"Hisashiburi no Lip Gloss" () is 60th single by Japanese idol girl group AKB48. It is released on October 19, 2022. Member Erī Chiba served as both lead singer and choreographic center for the first time.

This single topped Oricon weekly singles chart after its release.

This is the last single released under King Records.

Background and release
The very first official information about this single was announced on July 18, 2022 as the group collaborated with Showroom to select B-side participating members with the result announced on August 3, 2022.

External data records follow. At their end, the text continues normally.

(* ===== verification/DiffRevisions.v ===== *)
(** * The contract of the revision comparison

    The theorems about [Compare] and [CompareRevisionSegment]: the changes of a
    comparison are valid and ordered, identical revisions have none, revisions
    without changes have the same content, and the bounded segments add up to
    the whole comparison. *)
From S2P Require Import Prelude GoSort GoStrings GoCrypto GoJson Domain DiffSequence VersionDiff DiffArrays DiffCompare DiffEntities.
#[local] Open Scope nat_scope.

#[export] Instance change_less_weak : WeakOrder change_less.
Proof. apply _. Qed.

Section revisions.
Context `{UuidLib, FloatText}.

Definition kinds_ok (l : list EntityBlob) : Prop := Forall (fun b => EntityKind_Valid (Blob_Kind b) = true) l.

Lemma pair_of_Some b t p : pair_of b t = Some p -> p = (b, t).
Proof. destruct b, t; simpl; congruence. Qed.

(** The changes of a comparison are valid, are about entities of the two
    revisions, and are listed in the order of entity, path and kind. *)
Theorem compare_changes_valid_and_sorted base target changes :
  kinds_ok base -> kinds_ok target -> Compare base target = Ok changes ->
  Forall (fun c => FieldChange_Valid c = true /\
    EntityID c ∈ (Blob_EntityID <$> base) ++ (Blob_EntityID <$> target)) changes /\
  StronglySorted (not_after change_less) changes.
Proof.
  intros Hkb Hkt (byID & Hby & (cs & Hcs & [= <-])%result_bind_Ok)%result_bind_Ok.
  split; [|apply sort_by_sorted; apply _]. apply Forall_sort_by.
  apply combineEntities_spec in Hby as ([Hvb _] & [Hvt _] & Hby).
  eapply concat_results_Forall; [exact Hcs|]. apply Forall_fmap, Forall_forall. intros id _ c Hc.
  destruct (compare_entity_about _ _ _ Hc) as (kind & Hall & [->|(p & Hp & e & He & ->)]); [constructor|].
  rewrite Hby in Hp. apply pair_of_Some in Hp as ->. unfold kinds_ok in *. rewrite Forall_forall in Hkb, Hkt, Hvb, Hvt.
  assert (ID_Valid id = true /\ EntityKind_Valid (Blob_Kind e) = true /\ id ∈ (Blob_EntityID <$> base) ++ (Blob_EntityID <$> target)) as (Hid & Hk & Hin).
  { destruct He as [[Hin <-]%entity_of_Some|[Hin <-]%entity_of_Some]; (split; [auto|]; split; [auto|]);
      apply elem_of_app; [left|right]; by apply list_elem_of_fmap_2. }
  eapply Forall_impl; [exact Hall|]. intros ch [<- _ Hv]. split; [by apply Hv|done].
Qed.

Definition content (b : EntityBlob) (v : json) : Prop := Decode (Blob_JSON b) = Some v.

(** A revision compared with itself has no changes, whatever the order in which
    its entities arrive. *)
Theorem compare_identical l l' :
  entities_ok l -> Forall (fun b => exists v, content b v /\ has_canonical v) l -> l ≡ₚ l' -> Compare l l' = Ok [].
Proof.
  intros Hok Hc Hp.
  assert (entities_ok l') as Hok' by (destruct Hok as [Hv Hnd]; split; by rewrite <- Hp).
  destruct (combineEntities_total l l' Hok Hok') as [byID Hby]. unfold Compare. rewrite Hby. simpl.
  apply combineEntities_spec in Hby as (_ & _ & Hby). unfold compareEntityIDs.
  rewrite (proj2 (concat_results_nil _)); [done|]. apply Forall_fmap, Forall_forall. intros id _. simpl. unfold compare_entity.
  rewrite Hby. destruct (entity_of l id) as [b|] eqn:Hb.
  - apply entity_of_Some in Hb as [Hb <-]. rewrite (entity_of_NoDup l' b); [|apply Hok'|by rewrite <- Hp]. simpl.
    rewrite bool_decide_true by done. simpl. rewrite Forall_forall in Hc. destruct (Hc b Hb) as (v & Hd & Hv).
    unfold decodeJSON. unfold content in Hd. rewrite Hd. simpl. by apply compareValue_same.
  - apply entity_of_None in Hb. rewrite Hp in Hb. apply entity_of_None in Hb. by rewrite Hb.
Qed.

(** When a comparison reports no changes, the two revisions have the same
    entities, of the same kinds, with the same canonical content; the parts of
    two different contents must not collide under SHA-256. *)
Theorem no_changes_same_content base target :
  (forall b t v w, b ∈ base -> t ∈ target -> content b v -> content t w -> separates v w) ->
  Compare base target = Ok [] ->
  (forall id, id ∈ Blob_EntityID <$> base <-> id ∈ Blob_EntityID <$> target) /\
  (forall b t, b ∈ base -> t ∈ target -> Blob_EntityID b = Blob_EntityID t ->
     Blob_Kind b = Blob_Kind t /\ exists v w, content b v /\ content t w /\ same_text v w).
Proof.
  intros Hsep (byID & Hby & (cs & Hcs & [= Hnil])%result_bind_Ok)%result_bind_Ok.
  assert (cs = []) as -> by (apply length_zero_iff_nil; rewrite <- (length_sort_by change_less cs); unfold sortChanges in Hnil; by rewrite Hnil).
  apply combineEntities_spec in Hby as ([_ Hnb] & [_ Hnt] & Hby).
  destruct (sortedEntityIDs_spec byID) as [_ Hids]. rewrite concat_results_nil, Forall_fmap, Forall_forall in Hcs.
  assert (forall id, is_Some (byID !! id) -> exists b t, entity_of base id = Some b /\ entity_of target id = Some t /\
    Blob_Kind b = Blob_Kind t /\ exists v w, content b v /\ content t w /\ same_text v w) as Hall.
  { intros id Hin. pose proof (proj2 (Hids id) Hin) as Hc%Hcs. simpl in Hc. unfold compare_entity in Hc. rewrite Hby in Hc, Hin.
    destruct (entity_of base id) as [b|] eqn:Hb, (entity_of target id) as [t|] eqn:Ht; simpl in Hc, Hin;
      [|done|done|by apply is_Some_None in Hin].
    revert Hc. case_bool_decide as Hk; simpl; [|done]. intros (v & Hv & (w & Hw & Hc)%result_bind_Ok)%result_bind_Ok.
    unfold decodeJSON in Hv, Hw. destruct (Decode (Blob_JSON b)) as [v'|] eqn:Hdv; [|done]. destruct (Decode (Blob_JSON t)) as [w'|] eqn:Hdw; [|done].
    injection Hv as ->. injection Hw as ->. exists b, t. split; [done|]. split; [done|]. split; [done|]. exists v, w. split; [done|]. split; [done|].
    eapply compareValue_nil; [by eapply Decode_distinct|by eapply Decode_distinct| |exact Hc].
    apply entity_of_Some in Hb as [Hb _], Ht as [Ht _]. by eapply (Hsep b t). }
  assert (forall id, is_Some (byID !! id) <-> is_Some (entity_of base id) \/ is_Some (entity_of target id)) as Hsome.
  { intros id. rewrite Hby. destruct (entity_of base id), (entity_of target id); simpl; split; (intros [? ?] || intros [[? ?]|[? ?]]); eauto; try done. }
  split.
  - intros id. rewrite <- !entity_of_is_Some.
    split; intros Hin; (destruct (Hall id) as (b & t & Hb & Ht & _); [apply Hsome; auto|]); by eexists.
  - intros b t Hb Ht Heq. destruct (Hall (Blob_EntityID b)) as (b' & t' & Hb' & Ht' & Hk & Hc).
    { apply Hsome. left. apply entity_of_is_Some. by apply list_elem_of_fmap_2. }
    rewrite (entity_of_NoDup base b Hnb Hb) in Hb'. rewrite Heq, (entity_of_NoDup target t Hnt Ht) in Ht'.
    injection Hb' as <-. injection Ht' as <-. done.
Qed.
End revisions.

Module RevisionExamples.
#[local] Instance literal_text : FloatText := {| float_text := Ok |}.
Definition uuid (n : string) : ID := ("00000000-0000-7000-8000-00000000000" +:+ n)%string.
Definition quoted (s : string) : string := (quote_mark +:+ s +:+ quote_mark)%string.
Definition blob (n text : string) : EntityBlob := mkBlob (uuid n) KindItem StatusActive text.
Definition member (name text : string) : string := (quoted name +:+ ":" +:+ text)%string.

(** One modifier changes its value, one changes its place and one is new. *)
Definition modifier (id value : string) : string :=
  ("{" +:+ member "id" (quoted id) +:+ "," +:+ member "value" value +:+ "}")%string.
Definition modifiers (l : list string) : string :=
  ("{" +:+ member "payload" ("{" +:+ member "modifiers" ("[" +:+ Join l "," +:+ "]") +:+ "}") +:+ "}")%string.
Definition old_item : EntityBlob := blob "1" (modifiers [modifier "a" "1"; modifier "b" "2"; modifier "c" "3"]).
Definition new_item : EntityBlob := blob "1" (modifiers [modifier "b" "2"; modifier "c" "4"; modifier "a" "1"; modifier "d" "5"]).
Definition item_changes : list FieldChange := Eval vm_compute in
  match Compare [old_item] [new_item; blob "2" "{}"] with Ok l => l | Err _ => [] end.

Example item_changes_are : (fun c => (Path c, kind_text (Kind c), OldOrdinal c, NewOrdinal c)) <$> item_changes =
  [("/payload/modifiers/1/value", "MODIFY", None, None); ("/payload/modifiers/2", "MOVE", Some 0%Z, Some 2%Z);
   ("/payload/modifiers/3", "ADD", None, Some 3%Z); ("/", "ADD", None, None)]%string.
Proof. reflexivity. Qed.

Lemma compare_changes_valid_and_sorted_witness :
  Forall (fun c => FieldChange_Valid c = true /\
    EntityID c ∈ (Blob_EntityID <$> [old_item]) ++ (Blob_EntityID <$> [new_item; blob "2" "{}"])) item_changes /\
  StronglySorted (not_after change_less) item_changes.
Proof.
  apply (compare_changes_valid_and_sorted [old_item] [new_item; blob "2" "{}"]);
    [by repeat constructor..|vm_compute; reflexivity].
Defined.

Lemma compare_identical_witness : Compare [old_item; blob "2" "{}"] [blob "2" "{}"; old_item] = Ok [].
Proof.
  apply compare_identical; [split; [by repeat constructor|compute_decide]| |apply Permutation_swap].
  constructor; [|constructor; [|constructor]]; (eexists; split; [vm_compute; reflexivity|eexists; vm_compute; reflexivity]).
Defined.

(** The same content, written differently. *)
Definition plain : EntityBlob := blob "1" ("{" +:+ member "v" "1" +:+ "}").
Definition spaced : EntityBlob := blob "1" ("{ " +:+ member "v" " 1" +:+ " }").
Definition parsed : json := JObject [("v"%string, JNumber "1")].

Lemma parsed_parts a : subvalue a parsed -> a = parsed \/ a = JNumber "1".
Proof.
  intros H. inversion H as [|? ? Hin Hs|k w l Hin Hs]; [by left|]. subst. right.
  apply list_elem_of_singleton in Hin. injection Hin as -> ->. by inversion Hs.
Qed.

Definition parsed_text : string := ("{" +:+ member "v" "1" +:+ "}")%string.

Lemma parsed_separates : separates parsed parsed.
Proof.
  assert (canonical parsed = Ok parsed_text) as Hp by (vm_compute; reflexivity).
  assert (canonical (JNumber "1") = Ok "1"%string) as Hn by reflexivity.
  assert (sha256_hex parsed_text <> sha256_hex "1") as Hne by (vm_compute; discriminate).
  intros a b ra rb [->| ->]%parsed_parts [->| ->]%parsed_parts; rewrite ?Hp, ?Hn; intros [= <-] [= <-]; congruence.
Qed.

Lemma no_changes_same_content_witness :
  Compare [plain] [spaced] = Ok [] /\ Blob_JSON plain <> Blob_JSON spaced /\
  (forall id, id ∈ Blob_EntityID <$> [plain] <-> id ∈ Blob_EntityID <$> [spaced]).
Proof.
  assert (Compare [plain] [spaced] = Ok []) as Hc by (vm_compute; reflexivity).
  assert (content plain parsed) as Hp by (vm_compute; reflexivity).
  assert (content spaced parsed) as Hq by (vm_compute; reflexivity).
  assert (forall b t v w, b ∈ [plain] -> t ∈ [spaced] -> content b v -> content t w -> separates v w) as Hs.
  { intros b t v w ->%list_elem_of_singleton ->%list_elem_of_singleton Hv Hw.
    unfold content in *. rewrite Hp in Hv. rewrite Hq in Hw. injection Hv as <-. injection Hw as <-. apply parsed_separates. }
  split; [exact Hc|]. split; [vm_compute; discriminate|].
  exact (proj1 (no_changes_same_content [plain] [spaced] Hs Hc)).
Defined.
End RevisionExamples.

On August 6, 2022 through the group official YouTube stream, A-side participation members known as senbatsu were officially announced as 16 formation members, first time after 4 years since "Sentimental Train" in 2018. Like their previous works, this single were sung by AKB-only members. Member Shinobu Mogi and Airi Satō were selected for the first time. Shinobu was selected for the first time since her debut in December 2011, while Airi who joined the group as trainees was selected after 5 month since her announcement as 17th generation members in May 2022. Airi was the first trainees to be chosen as A-side participated members after Satone Kubo who was selected for 48th single "Negaigoto no Mochigusare" in 2017. This is the last single to feature Tomu Muto, who announced her graduation from the group on October 8th, 2022, at MX Matsuri! AKB48 60th Single "Hisashiburi no Lipgloss" Announcement Commemoration Concert in Budokan 2022 (MX祭り！AKB48 60th Single 「久しぶりのリップグロス」発表記念コンサートin武道館2022) after performing Show Fight! And will graduate from the group in March 2023.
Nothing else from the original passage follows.